— WORK INSTRUCTIONS —
Please reproduce the entries below exactly, starting at the first line and ending with the line that holds "wf al st (Some a) g".

(Beginning of INFORMATION PROVIDED)

(** The bits of a slab taken off its list move from freed to available. *)
Definition reclaim_tags (a : Z) (g : ghost) : ghost :=
  mk_ghost (lists g)
    (λ b q, if (b =? a) && bool_decide (tags g b q = Freed) then Avail else tags g b q).

Lemma wf_reclaimed g ms cur sl a s s' :
  wf al st (Some a) g ms cur sl → sl !! a = Some s →
  (∀ p, position p → avail s p = false) → reclaimed s s' →
  wf al st (Some a) (reclaim_tags a g) ms cur (<[a := s']> sl).
Proof.
  intros Hwf Hs Hnone (Hav & Hfr & Hn & Hb & Hst & Hwf').
  destruct (wf_flight Hwf a eq_refl) as [Hun _]. destruct (wf_slabs Hwf a s Hs) as [Hws _].
  apply (wf_update_slab al st (Some a) (Some a) g _ ms cur sl a s s' Hwf Hs); [|done].
  constructor; try done.
  - by left.
  - intros ic Hic. by destruct (Hun ic).
  - intros b q Hne. by rewrite (proj2 (Z.eqb_neq b a) Hne).
  - intros p Hp. pose proof (block_position s p Hws Hp) as Hpos. rewrite Z.eqb_refl. simpl.
    destruct (wf_tags Hwf a s p Hs Hp) as [H1 H2]. rewrite Hnone in H1 by done.
    rewrite Hav, Hfr by done. case_bool_decide as Ht; [by rewrite H2|].
    rewrite H2. split; [|done]. split; [done|]. by intros ?%H1.
  - intros p i c k Hp. rewrite Z.eqb_refl. simpl. case_bool_decide as Ht; [|done].
    by rewrite Ht.
Qed.

(** Block [p] of slab [a] is freed in its slab.  If the slab was on no list
    the caller now has it in flight. *)
Lemma wf_gave_back fl' g ms cur sl a s p s' :
  wf al st None g ms cur sl → sl !! a = Some s → 0 ≤ p < nblocks s → tags g a p = Live →
  gave_back s p s' → (∀ b, fl' = Some b → b = a) → (fl' = Some a ↔ unlisted g a) →
  wf al st fl' (set_tag a p Freed g) ms cur (<[a := s']> sl).
Proof.
  intros Hwf Hs Hp Hlive (Hfr & (Hn & Hb & Hst & Hav & Has) & Hwf') Hfl Hun.
  destruct (wf_slabs Hwf a s Hs) as [Hws _].
  apply (wf_update_slab al st None fl' g (tags (set_tag a p Freed g)) ms cur sl a s s' Hwf Hs).
  2: { intros b Hne. split; [|done]. by intros ->%Hfl. }
  constructor; try done.
  - by left.
  - intros [i c] Hic. destruct (wf_listed Hwf i c a Hic) as (_ & t & Ht & _ & Ho).
    simplify_eq. by rewrite Hst.
  - intros H1 H2. by apply Hun in H2.
  - apply Hun.
  - intros b q Hne. apply set_tag_ne. congruence.
  - intros q Hq. pose proof (wf_tags Hwf a s q Hs Hq) as [H1 H2].
    rewrite Hfr by (by apply (block_position s)). unfold avail. rewrite Has.
    fold (avail s q). destruct (Z.eqb_spec q p) as [->|Hne].
    + rewrite set_tag_eq, orb_true_r. rewrite Hlive in H1. rewrite H1. done.
    + rewrite set_tag_ne by congruence. by rewrite orb_false_r.
  - intros q i c k Hq. destruct (decide (q = p)) as [->|Hne].
    + rewrite set_tag_eq, Hlive. done.
    + by rewrite set_tag_ne by congruence.
Qed.

(** ** [slab_manager::_cas_set_next_available_slab] *)

Lemma next_not_self g s i c sm a l sa :
  WF None g s → slab_managers s !! (i, c) = Some sm → lists g (i, c) = a :: l →
  slabs s !! a = Some sa → next sa ≠ a.
Proof.
  intros Hwf Hsm Hl Ha. destruct (wf_lists Hwf (i, c) sm Hsm) as (Hch & Hnd & _).
  rewrite Hl in Hch, Hnd. destruct Hch as (_ & s' & Hs' & Hch). simplify_eq.
  apply NoDup_cons in Hnd as [Hnd _].
  pose proof (slab_addr_nonzero al st Hal _ _ _ _ _ Hwf a sa Ha).
  destruct l as [|b l]; simpl in Hch; [lia|]. destruct Hch as [-> _]. set_solver.
Qed.

Lemma wp_cas total g s i c a l sa :
  WF None g s → lists g (i, c) = a :: l → slabs s !! a = Some sa →
  wp total (_cas_set_next_available_slab cpu i c a)
    (λ r s', slabs s' = slabs s ∧
      if cpu (clock s) =? c then
        r = 0 ∧ WF (Some a) (set_list (i, c) l g) s' ∧
        ∃ sm, slab_managers s' !! (i, c) = Some sm ∧ available_slabs_head sm ≠ a
      else r = ANY ∧ s' = tick s) s.
Proof.
  intros Hwf Hl Ha. unfold _cas_set_next_available_slab. wp_step. apply wp_read_cpu.
  destruct (Z.eqb_spec (cpu (clock s)) c) as [Hc|Hc]; cbn [negb]; [|by wp_step].
  destruct (wf_listed Hwf i c a) as [[sm Hsm] _]; [rewrite Hl; set_solver|].
  destruct (head_nonzero al st Hal _ _ _ _ _ Hwf (i, c) sm a l Hsm Hl) as [Hh _].
  wp_step. apply wp_get_manager with sm; [done|]. rewrite Hh, Z.eqb_refl. cbn [negb].
  wp_step. eapply wp_run_slab_gets; [done|]. unfold put_manager. do 3 wp_step. simpl.
  split; [done|]. split; [done|]. split; [by apply wf_unlink|].
  exists (set_head (next sa) sm). rewrite lookup_insert_eq. split; [done|]. simpl.
  by apply (next_not_self g s i c sm a l).
Qed.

(End of INFORMATION PROVIDED)

— TASK OUTPUT —
(** The bits of a slab taken off its list move from freed to available. *)
Definition reclaim_tags (a : Z) (g : ghost) : ghost :=
  mk_ghost (lists g)
    (λ b q, if (b =? a) && bool_decide (tags g b q = Freed) then Avail else tags g b q).

Lemma wf_reclaimed g ms cur sl a s s' :
  wf al st (Some a) g ms cur sl → sl !! a = Some s →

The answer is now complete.